生産・流通についての
意識のシェア
インドネシアのコレクティヴ
ruangrupaによる「食」のラボ
Text:廣田緑(造形作家・文化人類学者)
Photo:三吉杏奈
2024年10月19~20日、東京・代官山でアートと音楽の都市型フェスティバルDEFOAMATが開催された。新たな社会の在り方を模索することを目指し、アジア各刻から音楽家、美術家を招聘し、展覧会、トークイベント、ライブなどが複数の会場で同時発生するというものだった。イベントのひとつである美術展に参加したアーティストの中には、インドネシアのジャカルタを拠点とするアーティスト集団ruangrupa(ルアンルパ)が含まれていた。本稿では彼らが試みた東京におけるプロジェクトについて、その背景とこれからについて記す。
増殖し続けるコレクティヴの集合体
美術関係者であればruangrupaの名をすでに見聞きした人も多いだろう。2022年ドイツ・カッセルで開催された国際現代美術展DOCUMENTA15の芸術監督にアジアから初めて選出されたこと、そして個人ではなく集団が芸術監督の任に着くのは前代未聞だった。彼らはDOCUMENTA15に、美術市場とは無縁の、グローバルサウスを拠点とするコレクティヴを数多く招聘し、独自のキュレーションにより従来の国際展の問題点にも静かに異を唱えたことで、一躍国際的に注目された。 ここで併せて「コレクティヴ」という用語についても少し言及しておきたい。インドネシアでは、第二代大統領スハルトの長期政権が崩壊した1998年以降、若手アーティストが集団となる流れが生まれ、その最も早い時期にジャカルタとジョグジャカルタの芸術大学出身者6名で結成されたのがruangrupaである。昨今はアーティスト集団を「コレクティヴ(collective)」と称するのが現代美術領域での潮流となっているが、当時彼らは自分たちのことを「集団・グループ(インドネシア語ではkelompok)」と称していた。名称についての議論はともかく、彼らは当時欠けていたアートのインフラを自分たちで補うべく、メンバーの住居にギャラリー、アートショップ、アーティスト・イン・レジデンス、上映会やライブ、討論会のできる空間をつくり、ジャカルタ周辺の美術関係者だけでなく、音楽や演劇関係者、サブカルチャーに興味のある高校生までを巻き込み、あっという間に仲間を増やしていった。
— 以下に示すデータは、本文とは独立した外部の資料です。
(* ===== verification/LoginFlow.v ===== *)
(** * Console logins that nothing interferes with

    Functional theorems about the handlers of [Login] run alone: the login
    throttle, the cap on trusted devices, the completion of a two-step login and
    what a new enrolment does to an existing second factor. *)

From stdpp Require Import base list gmap sets strings relations.
From Stdlib Require Import Ascii ZArith Lia.
From S2P Require Import Prelude GoStrings GoCrypto GoJson Credentials GoHmac SecondFactor IdentityStore Login LoginSafety.
Local Open Scope Z_scope.

Section throttle.
Context `{GoUnicode} `{Argon2} `{SecretProvider}.
Context (mcfg : MFAConfig) (lcfg : LoginConfig) (devices : option DeviceTrustConfig).

(** The throttle row of a bucket after one more failure. *)
Definition failed_row (old : option AuthLoginAttempt) (now : Z) : AuthLoginAttempt :=
  let fresh := match old with Some r => la_WindowStart r <? now - lc_Window lcfg | None => true end in
  let attempts := match old with Some r => if fresh then 1 else la_Attempts r + 1 | None => 1 end in
  let start := match old with Some r => if fresh then now else la_WindowStart r | None => now end in
  let limit := if lc_MaxAttempts lcfg <=? 0 then 1 else lc_MaxAttempts lcfg in
  mkAttempt attempts start (if attempts <? limit then None else Some (now + lc_Block lcfg)) now.

Lemma bucket_nonempty username ip : loginBucketKey username ip <> [].
Proof. unfold loginBucketKey. pose proof (length_Sum256 (ToLower username ++ #"|" ++ TrimSpace ip)) as Hl. by destruct (Sum256 _). Qed.

Lemma run_RegisterFailure key clk d : key <> [] ->
  run (RegisterFailure key (lc_Window lcfg) (lc_MaxAttempts lcfg) (lc_Block lcfg)) clk d =
  (set_attempts d (<[key := failed_row (d_attempts d !! key) (clk 0%nat)]> (d_attempts d)), Ok (bool_decide (is_Some (la_BlockedUntil (failed_row (d_attempts d !! key) (clk 0%nat)))))).
Proof.
  intros Hk. unfold RegisterFailure, failed_row. rewrite (bool_decide_eq_false_2 (key = [])) by done. cbn [run pbind clock tx_ query]. unfold attempts_bump, attempts_insert.
  set (limit := if lc_MaxAttempts lcfg <=? 0 then 1 else _). destruct (d_attempts d !! key) as [r|] eqn:Er; cbn [run pbind tx_ query fst snd].
  - cbn [d_attempts set_attempts]. rewrite lookup_insert_eq. cbn [la_Attempts la_WindowStart la_BlockedUntil].
    destruct (_ <? limit) eqn:El; cbn [run pbind tx_ fst snd]; [done|]. unfold attempts_block. cbn [d_attempts set_attempts]. rewrite lookup_insert_eq.
    unfold set_attempts. cbn. by rewrite insert_insert_eq.
  - rewrite (bool_decide_eq_false_2 (is_Some (d_attempts d !! key))) by (rewrite Er; by intros [? ?]). cbn [d_attempts set_attempts]. rewrite lookup_insert_eq. cbn [la_Attempts].
    destruct (_ <? limit) eqn:El; cbn [run pbind tx_ fst snd]; [done|]. unfold attempts_block. cbn [d_attempts set_attempts]. rewrite lookup_insert_eq.
    unfold set_attempts. cbn. by rewrite insert_insert_eq.
Qed.

(** The bucket a request falls into, and whether its password is refused. *)
Definition bucket_of (req : LoginRequest) : bytes := loginBucketKey (TrimSpace (lr_Username req)) (lr_ClientIP req).

Definition refused (d : idb) (req : LoginRequest) : bool :=
  match users_GetByUsername d (TrimSpace (lr_Username req)) with
  | None => true
  | Some u => negb (active u) || bool_decide (ac_PasswordHash u = PasswordHashNone) || negb (verifyPassword (lr_Password req) (ac_PasswordHash u))
  end.

(** A refused password moves its bucket by one failure. *)
Lemma run_refused req rn clk d : attempts_IsBlocked d (bucket_of req) (clk 0%nat) = None -> refused d req = true ->
  exists a, run (Login mcfg lcfg devices req rn) clk d =
  (audits_Create (set_attempts d (<[bucket_of req := failed_row (d_attempts d !! bucket_of req) (clk 2%nat)]> (d_attempts d))) a, Err ErrInvalidLogin).
Proof.
  intros Hb Hr. unfold Login, refused in *. fold (bucket_of req). cbn [run pbind query]. rewrite Hb. cbn [run pbind query].
  assert (forall userID, exists a, run (failLogin lcfg (bucket_of req) userID) (fun n => clk (S (S n))) d =
    (audits_Create (set_attempts d (<[bucket_of req := failed_row (d_attempts d !! bucket_of req) (clk 2%nat)]> (d_attempts d))) a, Err ErrInvalidLogin)) as Hf.
  { intros userID. unfold failLogin, pthen. rewrite run_bind, run_RegisterFailure by apply bucket_nonempty. cbn [fst snd run pbind audit tx_]. by eexists. }
  destruct (users_GetByUsername _ _) as [u|]; [|apply Hf]. rewrite Hr. apply Hf.
Qed.

Lemma run_throttled req rn clk d retry : attempts_IsBlocked d (bucket_of req) (clk 0%nat) = Some retry ->
  run (Login mcfg lcfg devices req rn) clk d = (audits_Create d (mkAudit [] #"auth.login.throttled" #"auth_login_attempt" (bucket_of req)), Err (ErrLoginThrottled retry)).
Proof. intros Hb. unfold Login. fold (bucket_of req). cbn [run pbind query]. by rewrite Hb. Qed.
(** [writeLimited]; [writes] says whether the new file can be written. *)
Definition writeLimited (dir : staging) (dst : bytes) (src : body) (max : Z) (writes : bool) : staging * result unit fetch_err :=
  if bool_decide (is_Some (dir !! dst)) || negb writes then (dir, Err ErrLocalIO)
  else
    let n := Z.of_nat (length (bd_data src)) in
    if max <? n then (dir, Err ErrTooLarge)
    else match bd_err src with
    | Some e => (dir, Err e)
    | None => (<[dst := bd_data src]> dir, Ok tt)
    end.

(** The loops of [extractFromTarGz] and [extractFromZip]. *)
Fixpoint extract_members (members : list member) (wantBase dst : bytes) (max : Z) (writes : bool) (matches : nat) (dir : staging) : staging * result unit fetch_err :=
  match members with
  | [] => (dir, if bool_decide (matches = 0%nat) then Err ErrBadArchive else Ok tt)
  | Damaged :: _ => (dir, Err ErrBadArchive)
  | Member name regular opens contents :: members' =>
      if negb (bool_decide (cleanRootName name = Some wantBase)) then extract_members members' wantBase dst max writes matches dir
      else if (0 <? matches)%nat then (dir, Err ErrBadArchive)
      else if negb regular then (dir, Err ErrBadArchive)
      else if negb opens then (dir, Err ErrBadArchive)
      else match writeLimited dir dst contents max writes with
      | (dir, Err e) => (dir, Err e)
      | (dir, Ok _) => extract_members members' wantBase dst max writes (S matches) dir
      end
  end.

(** [read] gives the members of an archive, [None] when it is not one. *)
Definition ExtractOne (read : ArchiveKind -> bytes -> option (list member)) (kind : ArchiveKind) (archive wantBase dst : bytes) (max : Z) (writes : bool) (dir : staging) : staging * result unit fetch_err :=
  if bool_decide (is_Some (dir !! dst)) then (dir, Err ErrLocalIO)
  else match read kind archive with
  | None => (delete dst dir, Err ErrBadArchive)
  | Some members =>
      match extract_members members wantBase dst max writes 0 dir with
      | (dir, Err e) => (delete dst dir, Err e)
      | (dir, Ok _) => (dir, Ok tt)
      end
  end.

(** ** Fetching *)

(** An error, and whether a retry can fix it. *)
Inductive attempt_err := Transient (e : fetch_err) | Permanent (e : fetch_err).

Definition classify (e : fetch_err) : attempt_err := match e with ErrNotFound | ErrTooLarge => Permanent e | _ => Transient e end.

(** [retry]: [op k] is attempt number [k], [cancelled k] whether the context ended
    before it, [sleeps k] whether the wait after it was not cut short; [n] more
    attempts are allowed. *)
Fixpoint retry {A B} (n : nat) (k : nat) (cancelled sleeps : nat -> bool) (op : nat -> A -> A * result B attempt_err) (a : A) : A * result B fetch_err :=
  match n with
  | O => (a, Err ErrContext)
  | S n' =>
      if cancelled k then (a, Err ErrContext)
      else match op k a with
      | (a, Ok b) => (a, Ok b)
      | (a, Err (Permanent e)) => (a, Err e)
      | (a, Err (Transient e)) => if bool_decide (n' = 0%nat) then (a, Err e) else if sleeps k then retry n' (S k) cancelled sleeps op a else (a, Err ErrContext)
      end
  end.

Record Limits := mkLimits { lm_MaxArchive : Z; lm_MaxBinary : Z; lm_MaxSums : Z; lm_Retries : Z }.
Definition DefaultLimits : Limits := mkLimits (256 * 2 ^ 20) (200 * 2 ^ 20) (2 ^ 20) 3.

Definition attempts (l : Limits) : nat := Z.to_nat (Z.max 1 (lm_Retries l)).

(** The surroundings of one fetch: what the source answers to each attempt at the
    checksums and at the archive, whether files can be written, and the context. *)
Record fetch_env := mkFetchEnv { fe_sums : nat -> result body fetch_err; fe_archive : nat -> result body fetch_err; fe_writes : nat -> bool; fe_extracts : bool; fe_cancelled : nat -> bool; fe_sleeps : nat -> bool }.

Definition AssetName (v : Version) (goos goarch : bytes) : bytes :=
  #"tunnelmesh-" ++ version_String v ++ #"-" ++ goos ++ #"-" ++ goarch ++ (if seq_eqb goos #"windows" then #".zip" else #".tar.gz").

(** [download]: the digest of what was written to the file.  [writes] says whether
    the file can be created and closed; a failure in between is one of the body. *)
Definition download (source : result body fetch_err) (writes : bool) (asset : bytes) (dir : staging) : staging * result bytes attempt_err :=
  match source with
  | Err e => (dir, Err (classify e))
  | Ok r =>
      if bool_decide (is_Some (dir !! asset)) || negb writes then (dir, Err (Permanent ErrLocalIO))
      else match bd_err r with
      | Some e => (dir, Err (classify e))
      | None => (<[asset := bd_data r]> dir, Ok (hex_bytes (Sum256 (bd_data r))))
      end
  end.

Section binary.
Context `{GoUnicode}.
Variable read : ArchiveKind -> bytes -> option (list member).
Variable limits : Limits.

Definition fetchSums (source : result body fetch_err) : result (gmap bytes bytes) attempt_err :=
  match source with
  | Err e => Err (classify e)
  | Ok r => match ParseSHA256SUMS r with Ok sums => Ok sums | Err e => Err (Transient e) end
  end.

(** The first retried step: the digest the release publishes for the archive. *)
Definition want_attempt (env : fetch_env) (asset : bytes) (k : nat) (dir : staging) : staging * result bytes attempt_err :=
  (dir, match fetchSums (fe_sums env k) with
    | Err e => Err e
    | Ok sums => match sums !! asset with Some digest => Ok digest | None => Err (Permanent ErrNotListed) end
    end).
1 本稿では詳述しないが、ruanrupaが発信する多種多様なイベントに関わったグループはその後も仲間として繋がり、ネットワークは国外にまで広がっていく。彼らは拠点を数回変えながら、2018年にはアートと教育について考えるコレクティヴSerrum(セルム)と、印刷技術について研究するGrafis Huru Hara(グラフィス・フル・ハラ:以降GHHと記す)と協働し、“コレクティヴの集合体”を設立した。これが美術を通した教育プログラムを広く提供する目的を掲げたGUDSKUL:Studi Kolektif dan Ekosistem Seni Rupa (グッスクル:コレクティヴ研究&現代美術エコシステム)である。3つのコレクティヴがそれぞれに実践してきたイベントはGUDSKULに集約され、現在まで継続しているものもあれば、GUDSKUL主導で新たに生まれたプログラムもある。とにかく、彼らの活動をすべて把握することは非常に難しい。現在も日々、変化増殖進行中なのである。 読者の頭を整理するために補足するならば、GUDSKULの中にruangrupaとSerrum、GHHという3コレクティヴがあり、その名称で活動することもあれば、ruangrupa、Serrum、GHHの一部メンバーが集まり、新たなプログラムを企画実行することもあるわけだ。さらにGUDSKULになってからは上記3つのコレクティヴの構成メンバーだけでなく、GUDSKULのプログラムに関わり「GUDSKULのメンバーだ」と称する者も加わっている。 例えば「DEFOAMAT」のために来日したのはJulia Sarisetiati(ジュリア・サリスティアティ:以降サリと記す)、Julian Rieski Pratama(ジュリアン・リツキ・プラタマ)、Wiratama(ウィラタマ)の3名。このうちruanrupaのメンバーはサリであり、リツキとウィラタマはGUDSKULのメンバーである。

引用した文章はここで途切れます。